_Available records_
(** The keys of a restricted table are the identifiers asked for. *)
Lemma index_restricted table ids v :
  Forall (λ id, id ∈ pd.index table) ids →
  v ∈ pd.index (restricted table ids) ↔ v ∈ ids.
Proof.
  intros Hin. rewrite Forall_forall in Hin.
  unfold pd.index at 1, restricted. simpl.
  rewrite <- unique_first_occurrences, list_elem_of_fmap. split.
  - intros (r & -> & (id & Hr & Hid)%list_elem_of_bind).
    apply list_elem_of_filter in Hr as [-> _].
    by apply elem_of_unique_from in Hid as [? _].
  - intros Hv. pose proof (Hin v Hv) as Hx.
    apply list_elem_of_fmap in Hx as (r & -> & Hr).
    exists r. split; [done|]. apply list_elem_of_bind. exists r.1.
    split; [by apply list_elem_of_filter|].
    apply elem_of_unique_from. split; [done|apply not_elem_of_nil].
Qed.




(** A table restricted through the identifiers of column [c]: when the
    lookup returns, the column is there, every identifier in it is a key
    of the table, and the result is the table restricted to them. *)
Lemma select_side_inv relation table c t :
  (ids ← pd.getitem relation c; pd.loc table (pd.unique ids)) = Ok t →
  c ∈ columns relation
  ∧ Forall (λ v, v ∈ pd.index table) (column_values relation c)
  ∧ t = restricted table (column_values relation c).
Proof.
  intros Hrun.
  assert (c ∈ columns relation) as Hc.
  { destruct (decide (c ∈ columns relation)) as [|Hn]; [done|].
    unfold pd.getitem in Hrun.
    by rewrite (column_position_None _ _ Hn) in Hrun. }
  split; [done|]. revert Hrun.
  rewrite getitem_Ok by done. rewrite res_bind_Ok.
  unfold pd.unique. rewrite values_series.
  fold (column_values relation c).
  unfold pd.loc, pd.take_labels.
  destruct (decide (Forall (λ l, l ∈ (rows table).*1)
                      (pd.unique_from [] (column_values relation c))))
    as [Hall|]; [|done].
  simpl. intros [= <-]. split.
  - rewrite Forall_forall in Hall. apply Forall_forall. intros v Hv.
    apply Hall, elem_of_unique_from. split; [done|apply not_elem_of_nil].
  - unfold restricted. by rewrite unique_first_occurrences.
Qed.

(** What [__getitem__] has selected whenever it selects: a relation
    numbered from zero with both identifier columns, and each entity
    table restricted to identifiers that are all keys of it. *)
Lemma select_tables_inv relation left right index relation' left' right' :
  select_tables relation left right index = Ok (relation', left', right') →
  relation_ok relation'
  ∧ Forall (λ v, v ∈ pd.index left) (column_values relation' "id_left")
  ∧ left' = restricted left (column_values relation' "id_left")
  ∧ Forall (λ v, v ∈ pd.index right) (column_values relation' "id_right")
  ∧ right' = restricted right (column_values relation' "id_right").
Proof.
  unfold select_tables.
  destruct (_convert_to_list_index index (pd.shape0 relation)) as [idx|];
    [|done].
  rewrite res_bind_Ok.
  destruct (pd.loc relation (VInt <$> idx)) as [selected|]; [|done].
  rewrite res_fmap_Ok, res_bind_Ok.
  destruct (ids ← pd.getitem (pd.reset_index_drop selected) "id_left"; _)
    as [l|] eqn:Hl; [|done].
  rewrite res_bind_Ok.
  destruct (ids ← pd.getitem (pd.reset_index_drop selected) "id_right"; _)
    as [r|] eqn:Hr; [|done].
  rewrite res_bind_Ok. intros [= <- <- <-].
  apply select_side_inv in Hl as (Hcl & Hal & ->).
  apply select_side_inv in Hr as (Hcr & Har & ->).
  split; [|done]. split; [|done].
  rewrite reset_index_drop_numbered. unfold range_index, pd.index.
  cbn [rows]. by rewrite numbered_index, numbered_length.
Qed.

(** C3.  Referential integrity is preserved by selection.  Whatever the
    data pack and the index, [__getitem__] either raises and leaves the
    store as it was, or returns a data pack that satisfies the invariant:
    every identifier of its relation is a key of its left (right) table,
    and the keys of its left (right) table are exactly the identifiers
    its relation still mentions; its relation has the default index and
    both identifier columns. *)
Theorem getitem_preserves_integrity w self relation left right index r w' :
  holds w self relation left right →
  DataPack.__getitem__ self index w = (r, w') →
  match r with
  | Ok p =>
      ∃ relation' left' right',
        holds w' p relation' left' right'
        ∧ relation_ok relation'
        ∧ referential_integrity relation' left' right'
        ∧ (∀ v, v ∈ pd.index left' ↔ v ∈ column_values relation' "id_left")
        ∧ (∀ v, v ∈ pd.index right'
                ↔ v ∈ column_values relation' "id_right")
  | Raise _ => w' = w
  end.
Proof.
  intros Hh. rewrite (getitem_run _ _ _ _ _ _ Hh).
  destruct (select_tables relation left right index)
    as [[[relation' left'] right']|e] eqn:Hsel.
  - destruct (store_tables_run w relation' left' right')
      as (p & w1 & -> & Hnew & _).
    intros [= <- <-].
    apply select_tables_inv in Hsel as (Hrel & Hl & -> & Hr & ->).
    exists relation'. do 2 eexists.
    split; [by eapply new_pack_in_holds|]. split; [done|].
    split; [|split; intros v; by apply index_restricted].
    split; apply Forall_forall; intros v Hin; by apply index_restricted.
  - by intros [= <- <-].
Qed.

_Task details_
Among the records above, find each line containing the string "Hall" and copy it.

_Answer for the task_
    as [Hall|]; [|done].
  - rewrite Forall_forall in Hall. apply Forall_forall. intros v Hv.
    apply Hall, elem_of_unique_from. split; [done|apply not_elem_of_nil].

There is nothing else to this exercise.